Records to use >>
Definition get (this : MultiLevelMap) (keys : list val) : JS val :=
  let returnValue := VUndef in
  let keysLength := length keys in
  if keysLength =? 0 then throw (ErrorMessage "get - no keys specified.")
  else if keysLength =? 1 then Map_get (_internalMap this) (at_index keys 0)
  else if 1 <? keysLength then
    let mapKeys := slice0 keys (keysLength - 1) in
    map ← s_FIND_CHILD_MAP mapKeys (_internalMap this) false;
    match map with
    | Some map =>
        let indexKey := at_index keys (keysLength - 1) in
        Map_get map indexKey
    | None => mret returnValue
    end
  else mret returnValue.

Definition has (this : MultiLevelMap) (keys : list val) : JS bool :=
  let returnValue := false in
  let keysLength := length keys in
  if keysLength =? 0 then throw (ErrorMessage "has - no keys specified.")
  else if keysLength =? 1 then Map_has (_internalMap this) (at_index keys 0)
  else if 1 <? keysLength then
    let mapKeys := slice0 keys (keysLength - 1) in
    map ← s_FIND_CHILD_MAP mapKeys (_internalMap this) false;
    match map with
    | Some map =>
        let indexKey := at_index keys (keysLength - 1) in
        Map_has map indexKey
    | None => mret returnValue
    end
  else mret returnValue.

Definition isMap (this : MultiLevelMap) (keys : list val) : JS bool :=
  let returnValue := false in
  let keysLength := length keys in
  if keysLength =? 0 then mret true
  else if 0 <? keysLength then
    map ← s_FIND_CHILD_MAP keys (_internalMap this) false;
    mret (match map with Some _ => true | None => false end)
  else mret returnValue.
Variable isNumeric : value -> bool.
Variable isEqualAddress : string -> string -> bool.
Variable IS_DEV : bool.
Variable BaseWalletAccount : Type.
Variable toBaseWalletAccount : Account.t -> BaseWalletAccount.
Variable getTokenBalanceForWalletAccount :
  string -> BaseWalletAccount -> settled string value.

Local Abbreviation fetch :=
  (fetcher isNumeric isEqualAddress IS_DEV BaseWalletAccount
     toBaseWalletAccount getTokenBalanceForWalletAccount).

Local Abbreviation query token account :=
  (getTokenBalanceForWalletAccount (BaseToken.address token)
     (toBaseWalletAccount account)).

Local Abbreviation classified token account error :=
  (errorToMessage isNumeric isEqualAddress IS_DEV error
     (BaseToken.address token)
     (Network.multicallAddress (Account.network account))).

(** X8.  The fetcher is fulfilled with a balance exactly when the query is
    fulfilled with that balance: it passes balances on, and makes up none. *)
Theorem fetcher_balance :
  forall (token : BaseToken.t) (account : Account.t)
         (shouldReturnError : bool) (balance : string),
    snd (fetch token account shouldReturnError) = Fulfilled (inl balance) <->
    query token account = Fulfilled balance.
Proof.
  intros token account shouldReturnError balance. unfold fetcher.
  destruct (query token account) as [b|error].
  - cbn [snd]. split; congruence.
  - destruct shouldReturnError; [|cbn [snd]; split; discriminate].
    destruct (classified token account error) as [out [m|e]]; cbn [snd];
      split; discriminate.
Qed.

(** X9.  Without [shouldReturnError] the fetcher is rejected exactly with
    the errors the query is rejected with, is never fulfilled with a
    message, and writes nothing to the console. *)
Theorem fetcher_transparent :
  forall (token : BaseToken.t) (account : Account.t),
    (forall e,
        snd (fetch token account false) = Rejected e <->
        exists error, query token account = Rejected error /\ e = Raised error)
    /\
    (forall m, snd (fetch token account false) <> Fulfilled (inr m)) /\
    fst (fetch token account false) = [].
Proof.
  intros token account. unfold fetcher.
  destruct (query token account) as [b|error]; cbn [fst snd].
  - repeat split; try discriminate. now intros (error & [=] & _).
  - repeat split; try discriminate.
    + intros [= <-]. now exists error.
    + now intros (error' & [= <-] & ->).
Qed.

Try it >> Reproduce the whole listing word for word.

Response to the exercise >>
Definition get (this : MultiLevelMap) (keys : list val) : JS val :=
  let returnValue := VUndef in
  let keysLength := length keys in
  if keysLength =? 0 then throw (ErrorMessage "get - no keys specified.")
  else if keysLength =? 1 then Map_get (_internalMap this) (at_index keys 0)
  else if 1 <? keysLength then
    let mapKeys := slice0 keys (keysLength - 1) in
    map ← s_FIND_CHILD_MAP mapKeys (_internalMap this) false;
    match map with
    | Some map =>
        let indexKey := at_index keys (keysLength - 1) in
        Map_get map indexKey
    | None => mret returnValue
    end
  else mret returnValue.

Definition has (this : MultiLevelMap) (keys : list val) : JS bool :=
  let returnValue := false in
  let keysLength := length keys in
  if keysLength =? 0 then throw (ErrorMessage "has - no keys specified.")
  else if keysLength =? 1 then Map_has (_internalMap this) (at_index keys 0)
  else if 1 <? keysLength then
    let mapKeys := slice0 keys (keysLength - 1) in
    map ← s_FIND_CHILD_MAP mapKeys (_internalMap this) false;
    match map with
    | Some map =>
        let indexKey := at_index keys (keysLength - 1) in
        Map_has map indexKey
    | None => mret returnValue
    end
  else mret returnValue.

Definition isMap (this : MultiLevelMap) (keys : list val) : JS bool :=
  let returnValue := false in
  let keysLength := length keys in
  if keysLength =? 0 then mret true
  else if 0 <? keysLength then
    map ← s_FIND_CHILD_MAP keys (_internalMap this) false;
    mret (match map with Some _ => true | None => false end)
  else mret returnValue.
Variable isNumeric : value -> bool.
Variable isEqualAddress : string -> string -> bool.
Variable IS_DEV : bool.
Variable BaseWalletAccount : Type.
Variable toBaseWalletAccount : Account.t -> BaseWalletAccount.
Variable getTokenBalanceForWalletAccount :
  string -> BaseWalletAccount -> settled string value.

Local Abbreviation fetch :=
  (fetcher isNumeric isEqualAddress IS_DEV BaseWalletAccount
     toBaseWalletAccount getTokenBalanceForWalletAccount).

Local Abbreviation query token account :=
  (getTokenBalanceForWalletAccount (BaseToken.address token)
     (toBaseWalletAccount account)).

Local Abbreviation classified token account error :=
  (errorToMessage isNumeric isEqualAddress IS_DEV error
     (BaseToken.address token)
     (Network.multicallAddress (Account.network account))).

(** X8.  The fetcher is fulfilled with a balance exactly when the query is
    fulfilled with that balance: it passes balances on, and makes up none. *)
Theorem fetcher_balance :
  forall (token : BaseToken.t) (account : Account.t)
         (shouldReturnError : bool) (balance : string),
    snd (fetch token account shouldReturnError) = Fulfilled (inl balance) <->
    query token account = Fulfilled balance.
Proof.
  intros token account shouldReturnError balance. unfold fetcher.
  destruct (query token account) as [b|error].
  - cbn [snd]. split; congruence.
  - destruct shouldReturnError; [|cbn [snd]; split; discriminate].
    destruct (classified token account error) as [out [m|e]]; cbn [snd];
      split; discriminate.
Qed.

(** X9.  Without [shouldReturnError] the fetcher is rejected exactly with
    the errors the query is rejected with, is never fulfilled with a
    message, and writes nothing to the console. *)
Theorem fetcher_transparent :
  forall (token : BaseToken.t) (account : Account.t),
    (forall e,
        snd (fetch token account false) = Rejected e <->
        exists error, query token account = Rejected error /\ e = Raised error)
    /\
    (forall m, snd (fetch token account false) <> Fulfilled (inr m)) /\
    fst (fetch token account false) = [].
Proof.
  intros token account. unfold fetcher.
  destruct (query token account) as [b|error]; cbn [fst snd].
  - repeat split; try discriminate. now intros (error & [=] & _).
  - repeat split; try discriminate.
    + intros [= <-]. now exists error.
    + now intros (error' & [= <-] & ->).
Qed.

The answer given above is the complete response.